Microscope slides were examined under a Nikon Eclipse-E600 equipped with a differential interference contrast (DIC) system. Images were collected with a Nikon DS-Ri1 digital camera and processed with NIS-Elements AR 3.0 Imaging Analysis, Microsoft Power Point and Corel PhotoPaint 10.0.
Chromatin was stained with 4′6-diamidino-2-phenylindole * 2HCl (DAPI) (0.0001 %) (λEx = 365 nm; λEm = 420 nm, blue fluorescence) according to Custers et al. (1994). Samples of isolated anthers containing microspores were collected in Eppendorf tubes and incubated independently in DAPI, and then anthers were placed on slides, squashed and analyzed.
Microspore viability was determined by fluorochromatic reaction to fluorescein diacetate (FDA) (0.01 %) (λEx = 465 nm, λEm = 515 nm, green fluorescence) (Heslop-Harrison and Heslop-Harrison 1970) in samples on the isolation day. Samples of freshly isolated microspores/pollen suspension (100 μl) were collected in Eppendorf tubes and incubated in FDA, and then a drop of suspension was placed on a microscope slide and analyzed.
FDA was made up as stock solution in acetone at 5 mg ml−1. Immediately before use, dilutions were prepared by adding drops of the stock to 2 ml 15 % sucrose solution until saturation was reached, as indicated by the appearance of persistent turbidity.
Scanning electron microscopy (SEM)
Dry pollen grains, isolated from air-dried inflorescences, were dusted onto stubs with caronto stubs with carbon-conductive double-sided adhesive disks (SPISupplies, Structure Probe, Inc., Chester, PA, USA), gold-coated and examined with a HITACHI S-4700 SEM in the Scanning Microscopy Laboratory of Biological and Geological Sciences of the Jagiellonian University.
Optimal stage for microspore isolation to induce androgenesis
Morphological observations combined with cytological analyses of pollen development indicated that the microspores at the optimal developmental phase for androgenesis induction were found in panicles enclosed by the flag leaf when the collar region of the flag leaf had come 4–7 cm out of the penultimate leaf, and the tip of the inflorescence had emerged up to 3 cm (Fig. 1). The development of microspores was not synchronized across the panicle; therefore, meiocytes at different stages of meiosis, microspore tetrad, microspores and 2–3 nucleate pollen grains could be found. In the lower part of a panicle, tetragonal tetrads of microspores were surrounded by callose deposits forming a thick visible wall (Fig. 1a–g). In the upper region of a panicle, uni-nucleated, non-vacuolated microspores were noted with the nucleus located in the center of dense cytoplasm. In the middle part of the inflorescence, light green anthers 2.3–2.5 mm long, with vacuolated microspores that had the nucleus located at one pole, the best stage for androgenesis induction, occurred with a highest frequency of 91.3 %.

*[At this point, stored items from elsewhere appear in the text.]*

(* ===== verification/Counter.v ===== *)
(** * A driver: counters ([examples/counters/device-counter.c])

    Each device of the driver is one of 256 counters, which a read returns and
    increments and a write sets. It is a driver of the first version, so the SDK calls
    it through [V1Compat]. *)

From S2P Require Import Prelude CLib DevTypes IotData Readings V1Compat.
Local Open Scope Z_scope.

Definition NCOUNTERS : nat := 256.

(** The counters, which are 64 bits wide. *)
Abbreviation counter_driver := (list Z).

Definition counter_init (driver : counter_driver) (config : devsdk_nvpairs) : counter_driver * bool :=
  (replicate NCOUNTERS 0, true).

Definition getDeviceAddress (protocols : devsdk_protocols) : option nat :=
  match edgex_protocols_properties protocols (Some "Counter") with
  | None => None
  | Some addr =>
      match edgex_nvpairs_ulong_value addr (Some "Index") with
      | None => None
      | Some i => if Z.of_nat NCOUNTERS <=? i then None else Some (Z.to_nat i)
      end
  end.

(** The loop of a read; the counter has changed when a later request fails. *)
Fixpoint counter_get_loop (driver : counter_driver) (index : nat) (requests : list edgex_device_commandrequest)
    : counter_driver * option (list edgex_device_commandresult) :=
  match requests with
  | [] => (driver, Some [])
  | r :: requests' =>
      match devsdk_nvpairs_value (vq_attributes r) (Some "register") with
      | None => (driver, None)
      | Some reg =>
          if String.eqb reg "count01" then
            let old := default 0 (driver !! index) in
            let driver := <[index := wrap_u 64 (old + 1)]> driver in
            let '(driver, rest) := counter_get_loop driver index requests' in
            (driver, option_map (cons (MkV1Result 0 Edgex_Uint32 (int_result (wrap_u 32 old)))) rest)
          else (driver, None)
      end
  end.

Definition counter_get_handler (driver : counter_driver) (devname : string) (protocols : devsdk_protocols)
    (requests : list edgex_device_commandrequest) : counter_driver * option (list edgex_device_commandresult) :=
  match getDeviceAddress protocols with
  | None => (driver, None)
  | Some index => counter_get_loop driver index requests
  end.

(** [ui32_result] of the union, whatever the type of the value is; another member than an
    integer has no value here. *)
Definition ui32_of (v : edgex_device_resultvalue) : option Z :=
  match v with int_result z => Some (wrap_u 32 z) | _ => None end.

Fixpoint counter_put_loop (driver : counter_driver) (index : nat)
    (requests : list (edgex_device_commandrequest * edgex_device_commandresult)) : counter_driver * bool :=
  match requests with
  | [] => (driver, true)
  | (r, v) :: requests' =>
      match devsdk_nvpairs_value (vq_attributes r) (Some "register") with
      | None => (driver, false)
      | Some reg =>
          if String.eqb reg "count01" then
            counter_put_loop (<[index := default 0 (ui32_of (vr_value v))]> driver) index requests'
          else (driver, false)
      end
  end.

Definition counter_put_handler (driver : counter_driver) (devname : string) (protocols : devsdk_protocols)
    (requests : list edgex_device_commandrequest) (values : list edgex_device_commandresult) : counter_driver * bool :=
  match getDeviceAddress protocols with
  | None => (driver, false)
  | Some index => counter_put_loop driver index (zip requests values)
  end.

(** ** Through the SDK *)

Section counting.
  Context `{D : IotData} `{L : !IotDataLaws D}.
  Variables (iot_data_bool : iot_data_t -> bool) (iot_data_array_size : iot_data_t -> Z).

(** Reads of a device, one after the other. *)
Fixpoint reads (k : nat) (driver : counter_driver) (devname : string) (protocols : devsdk_protocols) (req : cmdreq)
    : res (counter_driver * list (list devsdk_commandresult)) :=
  match k with
  | O => Ret (driver, [])
  | S k =>
      '(driver, r, _) ← compat_get_handler counter_driver counter_get_handler driver devname protocols [req] [];
      l ← deref r;
      '(driver, ls) ← reads k driver devname protocols req;
      Ret (driver, l :: ls)
  end.

(** The counter is wider than the reading. *)
Lemma wrap_32_64 a b : wrap_u 32 (wrap_u 64 a + b) = wrap_u 32 (a + b).
Proof.
  unfold wrap_u. pose proof (Z.div_mod a (2 ^ 64) ltac:(lia)) as E.
  replace (a mod 2 ^ 64 + b) with (a + b + (- (a / 2 ^ 64) * 2 ^ 32) * 2 ^ 32) by lia. by rewrite Z_mod_plus_full.
Qed.

Lemma wrap_64_64 a b : wrap_u 64 (wrap_u 64 a + b) = wrap_u 64 (a + b).
Proof. unfold wrap_u. by rewrite Zplus_mod_idemp_l. Qed.

Lemma read_one driver devname protocols req i z :
  getDeviceAddress protocols = Some i -> driver !! i = Some z ->
  devsdk_nvpairs_value (rq_attributes req) (Some "register") = Some "count01" ->
  compat_get_handler counter_driver counter_get_handler driver devname protocols [req] []
  = Ret (<[i := wrap_u 64 (z + 1)]> driver, Some [MkResult 0 (iot_data_alloc_int IOT_DATA_UINT32 (wrap_u 32 z))], None).
Proof.
  intros Ha Hz Hr. unfold compat_get_handler, compat_map_requests. cbn [map res_bind]. rewrite !res_bind_ret.
  unfold counter_get_handler. rewrite Ha. cbn [counter_get_loop vq_attributes]. rewrite Hr. cbn [String.eqb Ascii.eqb].
  change (String.eqb "count01" "count01") with true. cbn match. rewrite Hz. reflexivity.
Qed.

Lemma reads_count k driver devname protocols req i z :
  getDeviceAddress protocols = Some i -> driver !! i = Some z -> 0 <= z < 2 ^ 64 ->
  devsdk_nvpairs_value (rq_attributes req) (Some "register") = Some "count01" ->
  exists driver', reads k driver devname protocols req
    = Ret (driver', map (fun j => [MkResult 0 (iot_data_alloc_int IOT_DATA_UINT32 (wrap_u 32 (z + Z.of_nat j)))]) (seq 0 k)) /\
    driver' !! i = Some (wrap_u 64 (z + Z.of_nat k)) /\ forall j, j <> i -> driver' !! j = driver !! j.
Proof.
  intros Ha Hz Hrange Hr. revert driver z Hz Hrange. induction k as [|k IH]; intros driver z Hz Hrange.
  { exists driver. cbn. rewrite Z.add_0_r, wrap_u_small by lia. by split_and!. }
  cbn [reads]. rewrite (read_one driver devname protocols req i z Ha Hz Hr), res_bind_ret. cbn [deref]. rewrite res_bind_ret.
  destruct (IH (<[i := wrap_u 64 (z + 1)]> driver) (wrap_u 64 (z + 1))) as (d' & -> & Hd' & Ho).
  - rewrite list_lookup_insert_eq; [done|]. by eapply lookup_lt_Some.
  - apply wrap_u_range. lia.
  - exists d'. rewrite res_bind_ret. split_and!.
    + do 2 f_equal. cbn [seq map]. rewrite Z.add_0_r. f_equal. rewrite <-seq_shift, map_map. apply map_ext. intros j.
      by rewrite wrap_32_64, Nat2Z.inj_succ, <-Z.add_succ_comm.
    + by rewrite Hd', wrap_64_64, Nat2Z.inj_succ, <-Z.add_succ_comm.
    + intros j Hj. rewrite Ho by done. by rewrite list_lookup_insert_ne.
Qed.

(** A counter that was set through the SDK to a value reads as that value, then as the
    next one, and so on modulo 2^32, through any number of reads, and the other counters
    stay as they are. *)
Theorem counter_counts (driver : counter_driver) (devname : string) (protocols : devsdk_protocols) (req : cmdreq) (i k : nat) (v : Z) :
  length driver = NCOUNTERS -> getDeviceAddress protocols = Some i ->
  devsdk_nvpairs_value (rq_attributes req) (Some "register") = Some "count01" -> 0 <= v < 2 ^ 32 ->
  exists driver1 driver2,
    compat_put_handler iot_data_bool iot_data_array_size counter_driver counter_put_handler driver devname protocols [req]
      [iot_data_alloc_int IOT_DATA_UINT32 v] = Ret (driver1, true, None) /\
    reads k driver1 devname protocols req
    = Ret (driver2, map (fun j => [MkResult 0 (iot_data_alloc_int IOT_DATA_UINT32 (wrap_u 32 (v + Z.of_nat j)))]) (seq 0 k)) /\
    forall j, j <> i -> driver2 !! j = driver !! j.
Proof using L.
  intros Hlen Ha Hr Hv. exists (<[i := v]> driver).
  assert (i < NCOUNTERS)%nat as Hi.
  { unfold getDeviceAddress in Ha. destruct (edgex_protocols_properties _ _) as [addr|]; [|done].
    destruct (edgex_nvpairs_ulong_value _ _) as [x|]; [|done]. destruct (Z.leb_spec (Z.of_nat NCOUNTERS) x); [done|].
    injection Ha as <-. unfold NCOUNTERS in *. lia. }
  destruct (reads_count k (<[i := v]> driver) devname protocols req i v Ha) as (d2 & Hrd & _ & Ho); [|lia|done|].
  { rewrite list_lookup_insert_eq; [done|lia]. }
  exists d2. split_and!; [|done|intros j Hj; rewrite Ho by done; by rewrite list_lookup_insert_ne].
  unfold compat_put_handler, compat_map_requests. rewrite !res_bind_ret. cbn [map map_values].
  unfold reading_from_data. rewrite type_alloc_int by (by eexists). cbn [property_of_iot option_map].
  rewrite int_alloc_int by (unfold in_format; cbn [int_format]; unfold in_u; lia). unfold counter_put_handler. rewrite Ha. cbn [zip zip_with counter_put_loop vq_attributes].
  rewrite Hr. change (String.eqb "count01" "count01") with true. cbn match. cbn [vr_value ui32_of default].
  by rewrite wrap_u_small by lia.
Qed.

End counting.

Definition sample_counter_request : cmdreq :=
  MkReq "Counter01" [("register", "count01")] (MkTypecode false IOT_DATA_UINT32)
    (MkPropval Edgex_Uint32 true true EmptyString EmptyString EmptyString EmptyString no_arg no_arg no_arg
       no_arg no_arg EmptyString EmptyString EmptyString false) [] None.

Lemma counter_counts_witness :
  exists d1 d2,
    compat_put_handler (D := sample_iot) (fun _ => false) (fun _ => 0) counter_driver counter_put_handler (replicate 256 0) "c"
      [("Counter", [("Index", "7")])] [sample_counter_request] [iot_data_alloc_int IOT_DATA_UINT32 4294967295] = Ret (d1, true, None) /\
    reads 2 d1 "c" [("Counter", [("Index", "7")])] sample_counter_request
    = Ret (d2, [[MkResult 0 (iot_data_alloc_int IOT_DATA_UINT32 4294967295)]; [MkResult 0 (iot_data_alloc_int IOT_DATA_UINT32 0)]]).
Proof.
  destruct (counter_counts (D := sample_iot) (fun _ => false) (fun _ => 0) (replicate 256 0) "c" [("Counter", [("Index", "7")])]
              sample_counter_request 7 2 4294967295) as (d1 & d2 & H1 & H2 & _).
  - reflexivity.
  - reflexivity.
  - reflexivity.
  - lia.
  - exists d1, d2. split; [exact H1|exact H2].
Defined.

Panicle pretreatments lasting more than 2 weeks at 4 °C increased the percentage of degenerated microspores (93 %). The highest percentage of viable microspore was noted when the panicles were pretreated for 7 days at 4 °C (55–66 %) or for 14 days at 10 °C (53–69 %).
Androgenesis induction in anther cultures
Extensive anther tissue browning was observed in all cultures regardless of the type and duration of pretreatment or culture conditions. In a few cases, single androgenic structures (in <0.1 % of the anthers) were produced on: (1) C17 medium supplemented with 2 mg l−1 2,4-D, 0.5 mg l−1 kinetin after 7 days at 4 °C followed by 24 h preculture at 32 °C and (2) C17 medium supplemented with 1 mg l−1 dicamba, 1 mg l−1 picloram and 0.5 mg l−1 kinetin with the use of an antidesiccation procedure (liquid KFWC containing 1 mg l−1 dicamba, 1 mg l−1 picloram, 0.5 mg l−1 kinetin, 10 mg l−1 AGPs) after pretreatment of 14 days at 10 °C.

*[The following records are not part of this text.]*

(* ===== verification/ExampleDevice.v ===== *)
(** * The device service of the project ([example-device-c/template.c])

    A driver of the first version of the SDK: a reading is a random number, which is
    also written to a MySQL database. The client library of MySQL is a parameter. *)

From S2P Require Import Prelude CLib DevTypes IotData Readings Rest Metadata V1Compat.
Local Open Scope Z_scope.

Section template.
  (** The library with the database behind it, and its connections. *)
  Variables (mysql conn : Type).
  Variables (mysql_init : mysql -> mysql * option conn)
            (mysql_real_connect : mysql -> conn -> string -> string -> string -> string -> mysql * bool)
            (mysql_query : mysql -> conn -> string -> mysql)
            (mysql_close : mysql -> conn -> mysql).
  (** [rand] of the C library with its state. *)
  Variables (seed : Type) (rand : seed -> seed * Z).

Record template_driver := MkTemplate { td_mysql : mysql; td_seed : seed }.

(** A call of the driver returns, or it ends the process. *)
Inductive outcome (A : Type) := Returned (a : A) | Exited (code : Z).
Arguments Returned {A} a.
Arguments Exited {A} code.

Definition insert_text (v : Z) : string :=
  "INSERT INTO new_tracking.test (name,number) VALUES ('values'," +:+ print_i v +:+ ")".

(** The readings; what was written stays written when a later request fails. *)
Fixpoint template_get_loop (c : conn) (d : template_driver) (requests : list edgex_device_commandrequest)
    : res (template_driver * option (list edgex_device_commandresult)) :=
  match requests with
  | [] => Ret (d, Some [])
  | r :: requests' =>
      match devsdk_nvpairs_value (vq_attributes r) (Some "type") with
      | Some rdtype =>
          if String.eqb rdtype "random" then
            let '(sd, n) := rand (td_seed d) in
            let v := wrap_u 8 (Z.rem n 100) in
            query ← sprintf_in 100 (insert_text v);
            '(d, rest) ← template_get_loop c (MkTemplate (mysql_query (td_mysql d) c query) sd) requests';
            Ret (d, option_map (cons (MkV1Result 0 Edgex_Uint8 (int_result v))) rest)
          else Ret (d, None)
      | None => Ret (d, None)
      end
  end.

Definition template_get_handler (d : template_driver) (devname : string) (protocols : devsdk_protocols)
    (requests : list edgex_device_commandrequest)
    : res (outcome (template_driver * option (list edgex_device_commandresult))) :=
  let '(s, o) := mysql_init (td_mysql d) in
  match o with
  | None => Ret (Exited 1)
  | Some c =>
      let '(s, ok) := mysql_real_connect s c "localhost" "root" "pw" "new_tracking" in
      if (ok : bool) then
        '(d, readings) ← template_get_loop c (MkTemplate s (td_seed d)) requests;
        match readings with
        | Some _ => Ret (Returned (MkTemplate (mysql_close (td_mysql d) c) (td_seed d), readings))
        | None => Ret (Returned (d, None))
        end
      else Ret (Exited 1)
  end.

(** A value that is written is only logged. *)
Definition template_put_handler (d : template_driver) (devname : string) (protocols : devsdk_protocols)
    (requests : list edgex_device_commandrequest) (values : list edgex_device_commandresult) : template_driver * bool :=
  (d, true).

(** ** What is read and what is written *)

(** The numbers that [rand] gives next. *)
Fixpoint rands (k : nat) (sd : seed) : seed * list Z :=
  match k with
  | O => (sd, [])
  | S k => let '(sd, n) := rand sd in let '(sd, ns) := rands k sd in (sd, n :: ns)
  end.

Definition random_request (r : edgex_device_commandrequest) : Prop :=
  devsdk_nvpairs_value (vq_attributes r) (Some "type") = Some "random".

Definition reading_of (n : Z) : edgex_device_commandresult := MkV1Result 0 Edgex_Uint8 (int_result (n mod 100)).

Definition insert_all (s : mysql) (c : conn) (ns : list Z) : mysql :=
  foldl (fun s n => mysql_query s c (insert_text (n mod 100))) s ns.

Hypothesis rand_nonneg : forall sd, 0 <= snd (rand sd).

(** A number below 100 fits the type of the reading, and its statement the buffer. *)
Lemma small_reading n : 0 <= n -> wrap_u 8 (Z.rem n 100) = n mod 100.
Proof. intros Hn. rewrite Z.rem_mod_nonneg by lia. apply wrap_u_small. pose proof (Z.mod_pos_bound n 100). lia. Qed.

Lemma insert_fits v : 0 <= v < 100 -> (String.length (insert_text v) < 100)%nat.
Proof.
  intros Hv. unfold insert_text.
  assert (forall k : nat, (k < 100)%nat ->
    (String.length ("INSERT INTO new_tracking.test (name,number) VALUES ('values'," +:+ print_i (Z.of_nat k) +:+ ")") <? 100)%nat = true) as H.
  { assert (forallb (fun k : nat => (String.length ("INSERT INTO new_tracking.test (name,number) VALUES ('values'," +:+ print_i (Z.of_nat k) +:+ ")") <? 100)%nat)
              (seq 0 100) = true) as F by (vm_compute; reflexivity).
    intros k Hk. rewrite forallb_forall in F. apply F. apply in_seq. lia. }
  specialize (H (Z.to_nat v) ltac:(lia)). rewrite Z2Nat.id in H by lia. by apply Nat.ltb_lt in H.
Qed.

Lemma rands_length k sd : length (snd (rands k sd)) = k.
Proof using Type.
  revert sd. induction k as [|k IH]; intros sd; [done|]. cbn [rands]. destruct (rand sd) as [sd' n].
  specialize (IH sd'). destruct (rands k sd') as [sd'' ns]. cbn in *. by rewrite IH.
Qed.

Lemma get_loop_random c requests s sd :
  Forall random_request requests ->
  template_get_loop c (MkTemplate s sd) requests
  = let '(sd, ns) := rands (length requests) sd in Ret (MkTemplate (insert_all s c ns) sd, Some (map reading_of ns)).
Proof using rand_nonneg.
  intros H. revert s sd. induction H as [|r rs Hr _ IH]; intros s sd; [done|].
  cbn [template_get_loop length rands td_seed]. rewrite Hr. change (String.eqb "random" "random") with true. cbn match.
  pose proof (rand_nonneg sd) as Hn. destruct (rand sd) as [sd' n]. cbn [snd] in Hn. rewrite small_reading by done.
  unfold sprintf_in. pose proof (insert_fits (n mod 100) (Z.mod_pos_bound n 100 ltac:(lia))) as Hf.
  destruct (Nat.ltb_spec (String.length (insert_text (n mod 100))) 100) as [_|]; [|lia]. rewrite res_bind_ret, IH.
  cbn [td_mysql]. by destruct (rands (length rs) sd') as [sd'' ns].
Qed.

(** A read of random numbers returns one number from 0 to 99 for each request, in the
    order they were drawn; each is written to the database once, through a connection
    that is closed afterwards, and the SDK gets it as an unsigned value of 8 bits. *)
Theorem readings_recorded `{D : IotData} (d : template_driver) (devname : string) (protocols : devsdk_protocols)
    (requests : list edgex_device_commandrequest) (s1 s2 : mysql) (c : conn) :
  mysql_init (td_mysql d) = (s1, Some c) ->
  mysql_real_connect s1 c "localhost" "root" "pw" "new_tracking" = (s2, true) ->
  Forall random_request requests ->
  let '(sd, ns) := rands (length requests) (td_seed d) in
  let readings := map reading_of ns in
  template_get_handler d devname protocols requests
  = Ret (Returned (MkTemplate (mysql_close (insert_all s2 c ns) c) sd, Some readings)) /\
  length ns = length requests /\ Forall (fun n => 0 <= n mod 100 < 100) ns /\
  map_readings readings = Ret (Some (map (fun n => MkResult 0 (iot_data_alloc_int IOT_DATA_UINT8 (n mod 100))) ns)).
Proof using rand_nonneg.
  intros Hi Hc Hr. unfold template_get_handler. rewrite Hi, Hc. cbn match. rewrite get_loop_random by done.
  assert (length (snd (rands (length requests) (td_seed d))) = length requests) as Hlen by apply rands_length.
  destruct (rands (length requests) (td_seed d)) as [sd ns]. rewrite res_bind_ret. cbn [snd] in Hlen. split_and!; [done|done| |].
  - apply Forall_forall. intros n _. apply Z.mod_pos_bound. lia.
  - clear. induction ns as [|n ns IH]; [done|]. cbn [map map_readings]. by rewrite IH.
Qed.

(** When a request is for something else, the driver gives up and the connection stays
    open. *)
Lemma connection_left_open d devname protocols s1 s2 c r :
  mysql_init (td_mysql d) = (s1, Some c) ->
  mysql_real_connect s1 c "localhost" "root" "pw" "new_tracking" = (s2, true) ->
  devsdk_nvpairs_value (vq_attributes r) (Some "type") = None ->
  template_get_handler d devname protocols [r] = Ret (Returned (MkTemplate s2 (td_seed d), None)).
Proof using Type.
  intros Hi Hc Hr. unfold template_get_handler. rewrite Hi, Hc. cbn match. cbn [template_get_loop]. by rewrite Hr.
Qed.

End template.

(** ** A library that records the statements *)

Lemma readings_recorded_witness :
  template_get_handler (list string) unit (fun s => (s, Some tt)) (fun s _ _ _ _ _ => (s, true)) (fun s _ q => q :: s) (fun s _ => s)
    nat (fun n => (S n, 77 * Z.of_nat n)) (MkTemplate (list string) nat [] 1%nat) "dev" []
    [MkV1Request "randomnumber" [("type", "random")] Edgex_Int32; MkV1Request "randomnumber" [("type", "random")] Edgex_Int32]
  = Ret (Returned _ (MkTemplate (list string) nat [insert_text 54; insert_text 77] 3%nat, Some [reading_of 77; reading_of 154])).
Proof.
  apply (readings_recorded (list string) unit (fun s => (s, Some tt)) (fun s _ _ _ _ _ => (s, true)) (fun s _ q => q :: s)
           (fun s _ => s) nat (fun n => (S n, 77 * Z.of_nat n)) ltac:(intros n; cbn; lia) (D := sample_iot)
           (MkTemplate (list string) nat [] 1%nat) "dev" []
           [MkV1Request "randomnumber" [("type", "random")] Edgex_Int32; MkV1Request "randomnumber" [("type", "random")] Edgex_Int32]
           [] [] tt); [reflexivity|reflexivity|].
  repeat constructor.
Defined.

The androgenic structures had no regeneration ability and degenerated after a few weeks of culture on modified regenerating medium 190-2.
Androgenesis induction in isolated microspore cultures
Similar to anther culture, all physical treatments (low and high temperatures), chemical treatments (different source of carbohydrates, starvation or n-butanol treatment) and co-culture of microspore suspension with immature ovaries, applied in microspore suspension cultures, were unable to promote androgenesis initiation. Although low temperature panicle treatment favored microspore viability and triggered sporophytic development (Fig. 2), the number and quality of androgenic structures obtained was very low.
On isolation day (day 0), microspore suspensions contained mostly viable late uni-nucleate microspores (74.1 %) and immature pollen grains (21.7 %) 20–40 μm in diameter (Fig. 2a–c).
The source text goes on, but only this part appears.